Funke has recently started to change her mind on her heritage and come to terms with it, in a literary way. Adult English speakers, particularly in North America, pick up translated fiction as reluctantly as they watch subtitled movies. Children, though, care only for the story, and far from being put off, have always found a hint of foreignness enticing, from Jules Verne and Alexandre Dumas novels in the 19th century to Funke’s contemporary fantasies. “They come up at signings,” Funke laughs, “and ask me, ‘How do you say this word or that in German,’ and I tell them and they go ‘oooh.’ ” For the kids it’s like asking J.R.R. Tolkien to say something in Elvish.

Her German roots have also infused her writing with a tragic view of history, Funke says, “a sense of how things fall apart, how neighbour can turn on neighbour, how you have to hold on to hope even when it seems nothing can be trusted. That’s very useful for a writer.” And also for her personally three years ago, when her husband went from cancer diagnosis to death in two short months. In the open letter Funke wrote to her fans after Rolf’s death she said that, as someone who had always believed herself lucky in life, she had naturally kept an eye out for the “sad times to come, for they eventually come to us all.” Funke had already finished Inkdeath when Rolf fell ill. “So it’s not like some people think, that the dying and the loss in the novel came from my life. It’s more like the writing prepared me for what was to come. I’m sure it will change my writing in the future; it will be tighter, less sentimental.”

That effect, along with the ongoing push-pull of what she calls her Anglo and German tendencies, seems already evident in the book Funke is writing now, Jacob Reckless. Shortly after Rolf’s death, Lionel Wigram, a friend and the producer of the last two Harry Potter films, asked her if she was interested in co-writing the film script for a fantasy version of The Nutcracker. “Of course I was interested. It was originally based on a German story by E.T.A. Hoffman and it has all kinds of dark motifs for older children that are almost never brought out in the ballet.” But soon after they finished writing, the project had to be shelved when another Nutcracker movie was announced. “For Lionel it was, ‘That’s the movie business!’ But I wasn’t about to shelve my part.” Funke began to turn the script’s themes and characters into a book, and because she had written in English with Wigram, embarked on her ?rst English-language novel.

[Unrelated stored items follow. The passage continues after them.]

(* ===== verification/Credentials.v ===== *)
(** * Credentials (src/storage/credential_store.cpp, include/minitun/daemon/credential_keys.hpp)

    The interface [CredentialStore] with what its clients rely on, its SQLite
    implementation with statements that may fail at any point, the two slots the daemon
    manages for every credential of a server, and the clean-up of these slots.  A secret
    is a byte string; the erasure of memory by [SecureString] is not modelled. *)
From S2P Require Import Prelude Common Ids Text Endpoint Utf8 Models Rows Database.

Definition kMaxCredentialKeyBytes : Z := 256.
Definition kMaxCredentialSecretBytes : Z := 64 * 1024.

(** ** The interface *)

(** [class CredentialStore]. *)
Class CredentialStore (S : Type) := {
  credential_put : bytes -> bytes -> Action S unit;
  credential_get : bytes -> Action S bytes;
  credential_remove : bytes -> Action S unit
}.

(** [validate_key]. *)
Definition validate_key (key : bytes) : Result unit :=
  validate_text key 1 kMaxCredentialKeyBytes "credential key".

(** [validate_secret]. *)
Definition validate_secret (secret : bytes) : Result unit :=
  if bool_decide (secret = []) || (kMaxCredentialSecretBytes <? Zlen secret) then
    failure invalid_argument "credential secret is outside its byte-length limit"
  else if bool_decide (kNul ∈ secret) then
    failure invalid_argument "credential secret must not contain NUL bytes"
  else success.

(** The contents of a store: [visible] is what [get] sees, [durable] what the store
    contains after it is reopened.  The two differ while a transaction is open that could
    be neither committed nor rolled back. *)
Class CredentialContents (S : Type) := {
  visible : S -> gmap bytes bytes;
  durable : S -> gmap bytes bytes;
  reliable : S -> Prop
}.

(** Nothing has happened to [key], but perhaps the end of a transaction left open. *)
Definition undisturbed {S} `{CredentialContents S} (key : bytes) (s s' : S) : Prop :=
  durable s' !! key = durable s !! key /\
  (visible s' !! key = visible s !! key \/ visible s' !! key = durable s !! key).

(** What a store promises.  An operation touches its own key only; a successful [put] or
    [remove] is visible and durable; a [get] changes nothing.  While the store is
    [reliable], no operation on valid arguments fails but a [get] of an absent key. *)
Class CredentialStoreLaws (S : Type) `{CredentialStore S} `{CredentialContents S} : Prop := {
  put_other key secret s key' : key' <> key -> undisturbed key' s (credential_put key secret s).2;
  put_success key secret s : (credential_put key secret s).1 = success ->
    visible (credential_put key secret s).2 !! key = Some secret /\
    durable (credential_put key secret s).2 !! key = Some secret;
  get_same key s key' : undisturbed key' s (credential_get key s).2;
  get_success key s secret :
    (credential_get key s).1 = Ok secret -> visible s !! key = Some secret;
  remove_other key s key' : key' <> key -> undisturbed key' s (credential_remove key s).2;
  remove_success key s : (credential_remove key s).1 = success ->
    visible (credential_remove key s).2 !! key = None /\
    durable (credential_remove key s).2 !! key = None;
  reliable_settled s : reliable s -> visible s = durable s;
  put_reliable key secret s : reliable s ->
    validate_key key = success -> validate_secret secret = success ->
    (credential_put key secret s).1 = success /\ reliable (credential_put key secret s).2;
  get_reliable key s : reliable s -> validate_key key = success ->
    reliable (credential_get key s).2 /\
    match visible s !! key with
    | Some secret => (credential_get key s).1 = Ok secret
    | None => exists e, (credential_get key s).1 = Err e /\ code e = not_found
    end;
  remove_reliable key s : reliable s -> validate_key key = success ->
    (credential_remove key s).1 = success /\ reliable (credential_remove key s).2
}.

(** ** The SQLite store *)

Record CredentialRow : Set := mkCredentialRow { cc_secret : bytes; cc_updated_at : Z }.

(** [SqliteCredentialStore]: [cr_saved] are the rows a [ROLLBACK] returns to, absent in
    autocommit mode; [cr_clock] are the readings of the system clock to come. *)
Record SqliteCredentialStore : Type := mkSqliteCredentialStore {
  cr_rows : gmap bytes CredentialRow;
  cr_saved : option (gmap bytes CredentialRow);
  cr_faults : list (option Fault);
  cr_clock : nat -> Z
}.

Definition cr_committed (s : SqliteCredentialStore) : gmap bytes CredentialRow :=
  default (cr_rows s) (cr_saved s).

Definition cr_set (rows : gmap bytes CredentialRow) (saved : option (gmap bytes CredentialRow))
    (s : SqliteCredentialStore) : SqliteCredentialStore :=
  mkSqliteCredentialStore rows saved (cr_faults s) (cr_clock s).

(** The [CHECK] constraints of [kCreateCredentials]. *)
Definition check_credential (key : bytes) (row : CredentialRow) : bool :=
  check_length 1 256 key && check_length 1 65536 (cc_secret row) && (0 <=? cc_updated_at row).

Section Sqlite.
Context `{SqliteMessages}.

(** One statement, with the result code and the message of a constraint it violates. *)
Definition cr_run {A} (operation : string)
    (effect : SqliteCredentialStore -> outcome (Z * bytes) (A * SqliteCredentialStore)) :
  Action SqliteCredentialStore A := fun s =>
  let s' := mkSqliteCredentialStore (cr_rows s) (cr_saved s) (tail (cr_faults s)) (cr_clock s) in
  match default None (head (cr_faults s)) with
  | Some f =>
      (Err (sqlite_error (fault_result f) (fault_message f) (bs operation)),
       if fault_rolls_back f then cr_set (cr_committed s') None s' else s')
  | None =>
      match effect s' with
      | Ok (a, s'') => (Ok a, s'')
      | Err (result, text) => (Err (sqlite_error result text (bs operation)), s')
      end
  end.

(** [execute(handle_, "BEGIN IMMEDIATE", ...)]. *)
Definition cr_begin (operation : string) : Action SqliteCredentialStore unit :=
  cr_run operation (fun s =>
    match cr_saved s with
    | Some _ => Err (SQLITE_ERROR, nested_transaction_message)
    | None => Ok (tt, cr_set (cr_rows s) (Some (cr_rows s)) s)
    end).

(** [execute(handle_, "COMMIT", ...)] and [execute(handle_, "ROLLBACK", ...)]. *)
Definition cr_end (operation : string)
    (final : SqliteCredentialStore -> gmap bytes CredentialRow) :
  Action SqliteCredentialStore unit :=
  cr_run operation (fun s =>
    match cr_saved s with
    | None => Err (SQLITE_ERROR, no_transaction_message)
    | Some _ => Ok (tt, cr_set (final s) None s)
    end).

(** [rollback_with_error]. *)
Definition rollback_with_error {A} (error : Error) : Action SqliteCredentialStore A := fun s =>
  let (rolled_back, s) := cr_end "roll back credential transaction" cr_committed s in
  match rolled_back with
  | Err _ =>
      (failure database_error
         "credential operation failed and its transaction could not be rolled back", s)
  | Ok _ => (Err error, s)
  end.

(** [BEGIN IMMEDIATE], a statement, [COMMIT]; a failure after [BEGIN] rolls back. *)
Definition cr_transaction (begin_operation commit_operation : string)
    (statement : Action SqliteCredentialStore unit) : Action SqliteCredentialStore unit :=
  _ ← cr_begin begin_operation;
  stepped ← attempt statement;
  match stepped with
  | Err e => rollback_with_error e
  | Ok _ =>
      committed ← attempt (cr_end commit_operation cr_rows);
      match committed with
      | Err e => rollback_with_error e
      | Ok _ => mret tt
      end
  end.

(** [common::unix_milliseconds_now]. *)
Definition cr_now : Action SqliteCredentialStore Z := fun s =>
  (Ok (cr_clock s 0%nat),
   mkSqliteCredentialStore (cr_rows s) (cr_saved s) (cr_faults s) (fun n => cr_clock s (S n))).

(** [SqliteCredentialStore::put]. *)
Definition sqlite_put (key secret : bytes) : Action SqliteCredentialStore unit :=
  _ ← ST_lift (validate_key key);
  _ ← ST_lift (validate_secret secret);
  cr_transaction "begin credential update" "commit credential update" (
    now ← cr_now;
    cr_run "store credential" (fun s =>
      let row := mkCredentialRow secret now in
      if check_credential key row
      then Ok (tt, cr_set (<[key := row]> (cr_rows s)) (cr_saved s) s)
      else Err (SQLITE_CONSTRAINT_CHECK, constraint_message constraint_check))).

It wasn’t to last, though. Funke decided she was spending too much time and effort on the language as opposed to the story. “I wanted to bring everything I had to this book.” And that meant returning to her mother tongue. No longer a take on The Nutcracker, Jacob Reckless is a tale that Funke believes “reflects the longings of Europeans in America,” a longing for the world they’ve lost. “The world of the story, which you enter through a door in New York, is a mix of medieval and Victorian fantasy—there are iron bridges and there are gingerbread houses. And some very dark fairies. I see it as taking the Grimms’ fairy tales that scared me to death in childhood and having them meet early industrialism.” It sounds as brilliant a concept as Inkworld’s reading magic, in fact like its mirror opposite. This time it’s not characters coming alive off the page, but the author inserting herself as metaphor: Germanic and Anglo influences clashing in the New World. Just like Cornelia Funke.